### Stored items:
-.-.-
(** C7.  With both prerequisite flags up, [testInternet] connects to
    the first [k] endpoints of (8.8.8.8,53), (1.1.1.1,53), (google.com,80)
    in that order and to nothing else; every attempt before the [k]-th
    failed; when the [k]-th succeeds the probe stops there, sets
    [internetOK] and returns [true]; it returns [false], with [internetOK]
    cleared, only after all three failed. *)
Theorem testInternet_first_success_wins :
  forall w : World,
    stationOK (glob w) = true ->
    naptOK (glob w) = true ->
    let answer (i : nat) := connect_at (env w) (n_connect (cur w) + i) in
    exists (ok : bool) (k : nat) (w' : World),
      testInternet w = Ret ok w'
      /\ connects (emitted testInternet w)
         = firstn k [("8.8.8.8"%string, 53); ("1.1.1.1"%string, 53);
                     ("google.com"%string, 80)]
      /\ (1 <= k <= 3)%nat
      /\ (forall i : nat, (i + 1 < k)%nat -> answer i = false)
      /\ n_connect (cur w') = (n_connect (cur w) + k)%nat
      /\ internetOK (glob w') = ok
      /\ (ok = true -> answer (k - 1)%nat = true)
      /\ (ok = false -> k = 3%nat /\ answer 2%nat = false)
      /\ stationOK (glob w') = true
      /\ naptOK (glob w') = true.
Proof.
  intros w Hst Hna answer.
  assert (A0 : answer 0%nat = connect_at (env w) (n_connect (cur w)))
    by (unfold answer; now rewrite Nat.add_0_r).
  assert (A1 : answer 1%nat = connect_at (env w) (S (n_connect (cur w))))
    by (unfold answer; now rewrite Nat.add_1_r).
  assert (A2 : answer 2%nat = connect_at (env w) (S (S (n_connect (cur w)))))
    by (unfold answer; now rewrite Nat.add_succ_r, Nat.add_1_r).
  clearbody answer.
  destruct w as [g s e c t]. destruct g as [st na io lc lw lm bt rc].
  cbn in Hst, Hna, A0, A1, A2. subst st na.
  unfold emitted, testInternet, testServers, testPorts.
  cbn [combine try_servers]. run.
  assert (Fin : forall (ok : bool) (k : nat) (c' : Cursor) (evs : list Event),
             connects evs
             = firstn k [("8.8.8.8"%string, 53); ("1.1.1.1"%string, 53);
                         ("google.com"%string, 80)] ->
             (1 <= k <= 3)%nat ->
             (forall i : nat, (i + 1 < k)%nat -> answer i = false) ->
             n_connect c' = (n_connect c + k)%nat ->
             (ok = true -> answer (k - 1)%nat = true) ->
             (ok = false -> k = 3%nat /\ answer 2%nat = false) ->
             exists (ok0 : bool) (k0 : nat) (w' : World),
               Ret ok (mkWorld (mkGlobals true true ok lc lw lm bt rc) s e c'
                               (t ++ evs)) = Ret ok0 w'
               /\ connects (skipn (List.length t) (t ++ evs))
                  = firstn k0 [("8.8.8.8"%string, 53); ("1.1.1.1"%string, 53);
                               ("google.com"%string, 80)]
               /\ (1 <= k0 <= 3)%nat
               /\ (forall i : nat, (i + 1 < k0)%nat -> answer i = false)
               /\ n_connect (cur w') = (n_connect c + k0)%nat
               /\ internetOK (glob w') = ok0
               /\ (ok0 = true -> answer (k0 - 1)%nat = true)
               /\ (ok0 = false -> k0 = 3%nat /\ answer 2%nat = false)
               /\ stationOK (glob w') = true
               /\ naptOK (glob w') = true).
  { intros ok k c' evs H1 H2 H3 H4 H5 H6.
    exists ok, k, (mkWorld (mkGlobals true true ok lc lw lm bt rc) s e c'
                           (t ++ evs)).
    rewrite skipn_length_app. cbn. repeat split; auto; try lia; now apply H6. }
  rewrite <- A0. destruct (answer 0%nat) eqn:E0; run.
  { rewrite <- ?app_assoc. cbn [app]. apply (Fin true 1%nat); cbn;
      try reflexivity; try lia; intros; auto; lia. }
  rewrite <- A1. destruct (answer 1%nat) eqn:E1; run.
  { rewrite <- ?app_assoc. cbn [app]. apply (Fin true 2%nat); cbn;
      try reflexivity; try lia; intros; auto.
    assert (i = 0%nat) by lia. subst i. assumption. }
  assert (F01 : forall i : nat, (i + 1 < 3)%nat -> answer i = false).
  { intros i Hi. assert (Hc : i = 0%nat \/ i = 1%nat) by lia.
    destruct Hc; subst i; assumption. }
  rewrite <- A2. destruct (answer 2%nat) eqn:E2; run.
  { rewrite <- ?app_assoc. cbn [app]. apply (Fin true 3%nat); cbn;
      try reflexivity; try lia; intros; auto; discriminate. }
  rewrite <- ?app_assoc. cbn [app]. apply (Fin false 3%nat); cbn;
    try reflexivity; try lia; intros; auto; discriminate.
Qed.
-.-.-
### Task prompt:
Whenever a line of the data above includes the word "bool", copy that line.

### Solved problem:
    exists (ok : bool) (k : nat) (w' : World),
  assert (Fin : forall (ok : bool) (k : nat) (c' : Cursor) (evs : list Event),
             exists (ok0 : bool) (k0 : nat) (w' : World),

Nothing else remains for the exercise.